Saved data entries
════════════════════

(* ===== verification/Books.v ===== *)
(** The books of the held set: what each storage location is charged, what the
    set is priced at in RAM, how large it is; and [within], the relation between
    the engine before and after a step that keeps every budget. *)

From S2P Require Import Prelude Text Float64 Fs Persist Time Ram Selector Net Quarantine State.
From S2P Require Import AtKey AtTorrent Filter FdLimit Catalog World Config Storage NetStats Torrents.
From S2P Require Import Pool History Swap Swarm Engine EngineCore.

(** ** Sums over the held set *)

Definition map_sum (f : Torrent -> Z) (m : gmap string Torrent) : Z :=
  sumZ f (map_to_list m).*2.

Lemma sumZ_filter {A} (P : A -> Prop) `{forall x, Decision (P x)} (f : A -> Z) l :
  sumZ f (filter P l) = sumZ (fun x => if decide (P x) then f x else 0) l.
Proof.
  induction l as [|x l IH]; [done|]. rewrite filter_cons. simpl.
  destruct (decide (P x)); simpl; unfold sumZ in *; lia.
Qed.

Lemma map_sum_insert f m h t :
  m !! h = None -> map_sum f (<[h := t]> m) = f t + map_sum f m.
Proof.
  intros Hm. unfold map_sum.
  by rewrite (sumZ_perm _ _ _ (fmap_Permutation snd _ _ (map_to_list_insert m _ t Hm))).
Qed.

Lemma map_sum_delete f m h t :
  m !! h = Some t -> map_sum f m = f t + map_sum f (delete h m).
Proof.
  intros Hm. unfold map_sum.
  by rewrite <- (sumZ_perm _ _ _ (fmap_Permutation snd _ _ (map_to_list_delete m h t Hm))).
Qed.

Lemma map_sum_nonneg f m : map_Forall (fun _ t => 0 <= f t) m -> 0 <= map_sum f m.
Proof.
  intros Hf. apply sumZ_nonneg. intros t [[h t'] [-> Ht]]%list_elem_of_fmap.
  apply elem_of_map_to_list in Ht. by apply (Hf h).
Qed.

(** Losing members, or making them lighter, never adds to a sum. *)
Lemma map_sum_sub f m : forall m', map_Forall (fun _ t => 0 <= f t) m ->
  (forall h t', m' !! h = Some t' -> exists t, m !! h = Some t /\ f t' <= f t) ->
  map_sum f m' <= map_sum f m.
Proof.
  intros m'. revert m. induction m' as [|h t' m' Hh IH] using map_ind; intros m Hf Hsub.
  - by apply map_sum_nonneg.
  - destruct (Hsub h t') as (t & Ht & Hle); [by rewrite lookup_insert_eq|].
    rewrite map_sum_insert, (map_sum_delete f m h t) by done.
    enough (map_sum f m' <= map_sum f (delete h m)) by lia. apply IH.
    + intros h2 t2. rewrite lookup_delete_Some. intros [_ H2]. by apply (Hf h2).
    + intros h2 t2 H2. assert (h2 <> h) as Hne by (intros ->; congruence).
      destruct (Hsub h2 t2) as (t3 & H3 & Hle3); [by rewrite lookup_insert_ne|].
      exists t3. by rewrite lookup_delete_ne.
Qed.

(** The held set without some of its members. *)
Definition drop_all (m : gmap string Torrent) (ds : list Torrent) : gmap string Torrent :=
  foldl (fun m h => delete (t_info_hash h) m) m ds.

Lemma map_sum_drop f ds : forall m,
  NoDup (t_info_hash <$> ds) -> (forall d, d ∈ ds -> m !! t_info_hash d = Some d) ->
  map_sum f (drop_all m ds) = map_sum f m - sumZ f ds.
Proof.
  induction ds as [|d ds IH]; intros m Hnd Hin; cbn [drop_all foldl]; [simpl; lia|].
  cbn [fmap list_fmap] in Hnd. apply NoDup_cons in Hnd as [Hd Hnd].
  fold (drop_all (delete (t_info_hash d) m) ds). rewrite IH; [|done|].
  - rewrite (map_sum_delete f m _ d) by (apply Hin; left). unfold sumZ. simpl. lia.
  - intros d' Hd'. rewrite lookup_delete_ne; [by apply Hin; right|].
    intros Heq. apply Hd. rewrite Heq. by apply list_elem_of_fmap_2.
Qed.

Lemma drop_all_lookup ds : forall m h,
  drop_all m ds !! h = if decide (h ∈ t_info_hash <$> ds) then None else m !! h.
Proof.
  induction ds as [|d ds IH]; intros m h; cbn [drop_all foldl fmap list_fmap].
  { by rewrite decide_False by apply not_elem_of_nil. }
  fold (drop_all (delete (t_info_hash d) m) ds). rewrite IH.
  destruct (decide (h = t_info_hash d)) as [->|Hne].
  - rewrite lookup_delete_eq. rewrite (decide_True _ _ (list_elem_of_here _ _)). by case_decide.
  - rewrite lookup_delete_ne by done. destruct (decide (h ∈ t_info_hash <$> ds)).
    + by rewrite decide_True by (by right).
    + rewrite decide_False; [done|]. by rewrite not_elem_of_cons.
Qed.

(** An entry that joins, or replaces another under its hash. *)
Lemma map_sum_insert_le f m h t :
  map_Forall (fun _ t => 0 <= f t) m -> map_sum f (<[h := t]> m) <= f t + map_sum f m.
Proof.
  intros Hf. destruct (m !! h) as [t0|] eqn:Hm; [|rewrite map_sum_insert by done; lia].
  rewrite <- insert_delete_eq, map_sum_insert by apply lookup_delete_eq.
  rewrite (map_sum_delete f m h t0 Hm). specialize (Hf h t0 Hm). simpl in Hf. lia.
Qed.

(** The same when members leave as well, the entry itself perhaps among them. *)
Lemma map_sum_swap f m h t ds :
  NoDup (t_info_hash <$> ds) -> (forall d, d ∈ ds -> m !! t_info_hash d = Some d) ->
  map_Forall (fun _ t => 0 <= f t) m -> 0 <= f t ->
  map_sum f (drop_all (<[h := t]> m) ds) <= f t + map_sum f m - sumZ f ds.
Proof.
  intros Hnd Hin Hf Ht. destruct (decide (h ∈ t_info_hash <$> ds)) as [Hd|Hd].
  - assert (drop_all (<[h := t]> m) ds = drop_all m ds) as ->; [|rewrite map_sum_drop by done; lia].
    apply map_eq. intros h'. rewrite !drop_all_lookup. case_decide as Hd'; [done|].
    rewrite lookup_insert_ne; [done|]. by intros ->.
  - rewrite map_sum_drop; [|done|].
    + pose proof (map_sum_insert_le f m h t Hf). lia.
    + intros d Hd'. rewrite lookup_insert_ne; [by apply Hin|]. intros ->.
      apply Hd. by apply list_elem_of_fmap_2.
Qed.

(** ** The books *)

Definition one (_ : Torrent) : Z := 1.

Definition at_location (loc : path) (t : Torrent) : Z :=
  if decide (t_storage_location t = loc) then t_size_bytes t + PER_TORRENT_SIZE_BUFFER else 0.

Lemma at_its_location t :
  at_location (t_storage_location t) t = t_size_bytes t + PER_TORRENT_SIZE_BUFFER.
Proof. unfold at_location. by rewrite decide_True. Qed.

Lemma at_elsewhere loc t : t_storage_location t <> loc -> at_location loc t = 0.
Proof. intros Hne. unfold at_location. by rewrite decide_False. Qed.

(** Bytes a location is charged for, and the RAM the held set is priced at, each
    torrent by the pieces recorded for it, at least one, as the swap prices what
    it frees.  The engine's own count of used RAM ([held_ram]) is never less: it
    takes 1024 pieces for a torrent without a record. *)
Definition disk_at (m : gmap string Torrent) (loc : path) : Z := map_sum (at_location loc) m.
Definition ram_at (k : Core) : Z :=
  map_sum (freed_ram_of (peer_limit_for_budget (k_budget k))) (torrents (k_state k)).
Definition held_size (k : Core) : Z := map_sum one (torrents (k_state k)).

(** Entries under their own hash, in range, and no location charged past what a
    [u64] holds. *)
Record books (k : Core) : Prop := {
  keyed : map_Forall (fun h t => t_info_hash t = h) (torrents (k_state k));
  sized : map_Forall (fun _ t => in_u64 (t_size_bytes t)) (torrents (k_state k));
  charged : forall loc, disk_at (torrents (k_state k)) loc <= U64_MAX;
}.

Record settings_ok (k : Core) : Prop := {
  limits_ok : Forall (fun l => limit_bytes l < U64_MAX) (storage (k_cfg k));
  budget_ok : in_u64 (k_budget k);
}.

(** What no decision may break. *)
Record within (k k' : Core) : Prop := {
  same_settings : k_cfg k' = k_cfg k /\ k_max k' = k_max k /\ k_budget k' = k_budget k;
  disk_within loc :
    disk_at (torrents (k_state k')) loc <= disk_at (torrents (k_state k)) loc \/
    exists l, l ∈ storage (k_cfg k) /\ location_path l = loc /\
      disk_at (torrents (k_state k')) loc <= limit_bytes l;
  ram_within : ram_at k' <= Z.max (k_budget k) (ram_at k);
  size_within : held_size k' <= Z.max (k_max k) (held_size k);
}.

Section Sums.
Context `{HashIter}.

Lemma all_sum f st : sumZ f (State.all st) = map_sum f (torrents st).
Proof.
  unfold State.all, hash_values, map_sum. apply sumZ_perm. apply fmap_Permutation, hash_iter_perm.
Qed.

Lemma all_elem st t : t ∈ State.all st <-> exists h, torrents st !! h = Some t.
Proof. apply elem_of_hash_values. Qed.

Lemma all_keyed k t : books k -> t ∈ State.all (k_state k) ->
  torrents (k_state k) !! t_info_hash t = Some t.
Proof. intros Hb [h Hh]%all_elem. by rewrite (keyed k Hb h t Hh). Qed.

Lemma all_sized k : books k -> sized_list (State.all (k_state k)).
Proof. intros Hb. apply Forall_forall. intros t [h Hh]%all_elem. by apply (sized k Hb h t Hh). Qed.

Lemma all_hashes_nodup k : books k -> NoDup (t_info_hash <$> State.all (k_state k)).
Proof.
  intros Hb. unfold State.all, hash_values. rewrite <- list_fmap_compose.
  rewrite (list_fmap_ext _ fst (hash_iter (torrents (k_state k)))); [apply hash_iter_nodup|].
  intros i [h t] Hi. apply (keyed k Hb). rewrite <- hash_iter_elem. by apply list_elem_of_lookup_2 in Hi.
Qed.

Lemma disk_at_filter st loc :
  disk_at (torrents st) loc =
  occupied st loc +
  PER_TORRENT_SIZE_BUFFER *
    Z.of_nat (length (filter (fun t => t_storage_location t = loc) (State.all st))).
Proof.
  unfold disk_at, occupied. rewrite <- all_sum, <- sumZ_const, <- sumZ_add.
  unfold at_location. by rewrite <- sumZ_filter.
Qed.

(** While the books are in range, what a location reserves is what it is
    charged for. *)
Lemma reserved_exact k loc :
  books k -> reserved (k_state k) loc = disk_at (torrents (k_state k)) loc.
Proof.
  intros Hb. pose proof (charged k Hb loc) as Hc. rewrite disk_at_filter in Hc |- *.
  assert (map_Forall (fun _ t => 0 <= t_size_bytes t) (torrents (k_state k))) as Hpos.
  { intros h t Ht. apply (sized k Hb h t Ht). }
  assert (0 <= occupied (k_state k) loc) as Hocc.
  { apply sumZ_nonneg. intros t [_ [h Hh]%all_elem]%list_elem_of_filter. by apply (Hpos h). }
  unfold reserved. set (n := length _) in *. unfold PER_TORRENT_SIZE_BUFFER in *.
  rewrite bytes_used_exact by (done || lia). rewrite wrap64_small by ulia. ulia.
Qed.

Lemma foldl_sat_sum (f : Torrent -> Z) l acc :
  (forall t, 0 <= f t) -> 0 <= acc <= U64_MAX ->
  foldl (fun u t => sat_add64 u (f t)) acc l = Z.min (acc + sumZ f l) U64_MAX.
Proof.
  intros Hf. revert acc. induction l as [|t l IH]; intros acc Ha; simpl; [lia|].
  pose proof (Hf t). assert (0 <= sumZ f l) by (by apply sumZ_nonneg).
  unfold sumZ in *. rewrite IH by ulia. ulia.
Qed.

(** The engine's own price of the held set is never below the price on record. *)
Lemma ram_used_ge k : Z.min (ram_at k) U64_MAX <= ram_used (k_budget k) (k_state k).
Proof.
  unfold ram_at, ram_used. rewrite <- all_sum. set (pl := peer_limit_for_budget _).
  assert (0 <= pl) by apply peer_limit_nonneg.
  rewrite foldl_sat_sum by (auto with keepat || ulia || (intros; by apply torrent_ram_nonneg)).
  assert (sumZ (freed_ram_of pl) (State.all (k_state k)) <=
          sumZ (held_ram pl) (State.all (k_state k))); [|lia].
  apply sumZ_le. intros t _. unfold freed_ram_of, held_ram. apply torrent_ram_mono.
  destruct (Z.ltb_spec 0 (t_piece_count t)); lia.
Qed.
End Sums.

(** ** Keeping the books *)

Lemma at_location_nonneg k loc : books k ->
  map_Forall (fun _ t => 0 <= at_location loc t) (torrents (k_state k)).
Proof.
  intros Hb h t Ht. destruct (sized k Hb h t Ht) as [Hs _].
  unfold at_location, PER_TORRENT_SIZE_BUFFER. case_decide; lia.
Qed.

Lemma disk_at_nonneg k loc : books k -> 0 <= disk_at (torrents (k_state k)) loc.
Proof. intros Hb. by apply map_sum_nonneg, at_location_nonneg. Qed.

Lemma within_charged k k' loc :
  books k -> settings_ok k -> within k k' -> disk_at (torrents (k_state k')) loc <= U64_MAX.
Proof.
  intros Hb [Hl _] Hw. pose proof (charged k Hb loc).
  destruct (disk_within k k' Hw loc) as [?|(l & Hin & _ & ?)]; [lia|].
  rewrite Forall_forall in Hl. specialize (Hl l Hin). simpl in Hl. lia.
Qed.

Lemma within_refl k : within k k.
Proof. split; [done|intros; left; lia|lia|lia]. Qed.

Lemma within_trans k1 k2 k3 : within k1 k2 -> within k2 k3 -> within k1 k3.
Proof.
  intros [(Hc & Hm & Hb) Hd Hr Hs] [(Hc' & Hm' & Hb') Hd' Hr' Hs']. split.
  - by rewrite Hc', Hm', Hb'.
  - intros loc. destruct (Hd' loc) as [Hd1|(l & Hin & Hl & Hle)].
    + destruct (Hd loc) as [Hd2|(l & Hin & Hl & Hle)]; [left; lia|right].
      exists l. split; [done|]. split; [done|lia].
    + right. exists l. rewrite <- Hc. done.
  - rewrite Hb in Hr'. lia.
  - rewrite Hm in Hs'. lia.
Qed.

Lemma settings_within k k' : settings_ok k -> within k k' -> settings_ok k'.
Proof. intros [Hl Hb] [(Hc & _ & Hbud) _ _ _]. split; by rewrite ?Hc, ?Hbud. Qed.

(** A step that keeps the books and every budget. *)
Definition safe (k k' : Core) : Prop :=
  books k -> settings_ok k -> within k k' /\ books k'.

#[export] Instance safe_preorder : PreOrder safe.
Proof.
  split; [intros k Hb _; split; [apply within_refl|done]|].
  intros k1 k2 k3 H12 H23 Hb Hs. destruct (H12 Hb Hs) as [Hw Hb2].
  destruct (H23 Hb2 (settings_within _ _ Hs Hw)) as [Hw2 Hb3].
  split; [by eapply within_trans|done].
Qed.

(** An entry charged as another. *)
Definition charged_as (t t' : Torrent) : Prop :=
  t_info_hash t' = t_info_hash t /\ t_size_bytes t' = t_size_bytes t /\
  t_storage_location t' = t_storage_location t /\ t_piece_count t' = t_piece_count t.

#[export] Instance charged_as_preorder : PreOrder charged_as.
Proof. split; [done|]. intros t1 t2 t3 (? & ? & ? & ?) (? & ? & ? & ?). repeat split; congruence. Qed.

(** Members may leave and change what is not charged; none joins. *)
Definition shrunk (m m' : gmap string Torrent) : Prop :=
  forall h t', m' !! h = Some t' -> exists t, m !! h = Some t /\ charged_as t t'.

#[export] Instance shrunk_preorder : PreOrder shrunk.
Proof.
  split; [by intros m h t Ht; exists t|].
  intros m1 m2 m3 H12 H23 h t3 H3. destruct (H23 h t3 H3) as (t2 & H2 & Hc2).
  destruct (H12 h t2 H2) as (t1 & H1 & Hc1). exists t1. split; [done|]. by etransitivity.
Qed.

Lemma shrunk_delete m h : shrunk m (delete h m).
Proof. intros h' t. rewrite lookup_delete_Some. intros [_ Ht]. by exists t. Qed.

Lemma shrunk_insert m h t t' : m !! h = Some t -> charged_as t t' -> shrunk m (<[h := t']> m).
Proof.
  intros Hm Hc h' t2. rewrite lookup_insert_Some. intros [[<- <-]|[_ Ht]]; [by exists t|by exists t2].
Qed.

Lemma shrunk_safe k st' :
  shrunk (torrents (k_state k)) (torrents st') -> safe k (core_state st' k).
Proof.
  intros Hsh Hb _.
  assert (forall f, (forall t t', charged_as t t' -> f t' = f t) ->
    map_Forall (fun _ t => 0 <= f t) (torrents (k_state k)) ->
    map_sum f (torrents st') <= map_sum f (torrents (k_state k))) as Hsum.
  { intros f Hf Hpos. apply map_sum_sub; [done|]. intros h t' Ht'.
    destruct (Hsh h t' Ht') as (t & Ht & Hc). exists t. split; [done|]. by rewrite (Hf t t' Hc). }
  assert (forall loc, disk_at (torrents st') loc <= disk_at (torrents (k_state k)) loc) as Hdisk.
  { intros loc. apply Hsum; [|by apply at_location_nonneg].
    intros t t' (_ & Hs & Hl & _). unfold at_location. by rewrite Hs, Hl. }
  split; split; simpl.
  - done.
  - intros loc. left. apply Hdisk.
  - unfold ram_at. simpl. etransitivity; [apply Hsum|lia].
    + intros t t' (_ & _ & _ & Hp). unfold freed_ram_of. by rewrite Hp.
    + intros h t _. apply torrent_ram_nonneg, peer_limit_nonneg.
  - unfold held_size. simpl. etransitivity; [apply Hsum; [done|]|lia]. by intros h t _.
  - intros h t' Ht'. destruct (Hsh h t' Ht') as (t & Ht & -> & _). by apply (keyed k Hb).
  - intros h t' Ht'. destruct (Hsh h t' Ht') as (t & Ht & _ & -> & _). by apply (sized k Hb h).
  - intros loc. etransitivity; [apply Hdisk|]. apply (charged k Hb).
Qed.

════════════════════

» REQUIRED WORK
Print exactly the lines above, between the one holding "m !! h = Some t -> map_sum" and the one holding "- by apply map_sum_nonneg.", inclusive, and nothing besides.

» EXERCISE ANSWER
  m !! h = Some t -> map_sum f m = f t + map_sum f (delete h m).
Proof.
  intros Hm. unfold map_sum.
  by rewrite <- (sumZ_perm _ _ _ (fmap_Permutation snd _ _ (map_to_list_delete m h t Hm))).
Qed.

Lemma map_sum_nonneg f m : map_Forall (fun _ t => 0 <= f t) m -> 0 <= map_sum f m.
Proof.
  intros Hf. apply sumZ_nonneg. intros t [[h t'] [-> Ht]]%list_elem_of_fmap.
  apply elem_of_map_to_list in Ht. by apply (Hf h).
Qed.

(** Losing members, or making them lighter, never adds to a sum. *)
Lemma map_sum_sub f m : forall m', map_Forall (fun _ t => 0 <= f t) m ->
  (forall h t', m' !! h = Some t' -> exists t, m !! h = Some t /\ f t' <= f t) ->
  map_sum f m' <= map_sum f m.
Proof.
  intros m'. revert m. induction m' as [|h t' m' Hh IH] using map_ind; intros m Hf Hsub.
  - by apply map_sum_nonneg.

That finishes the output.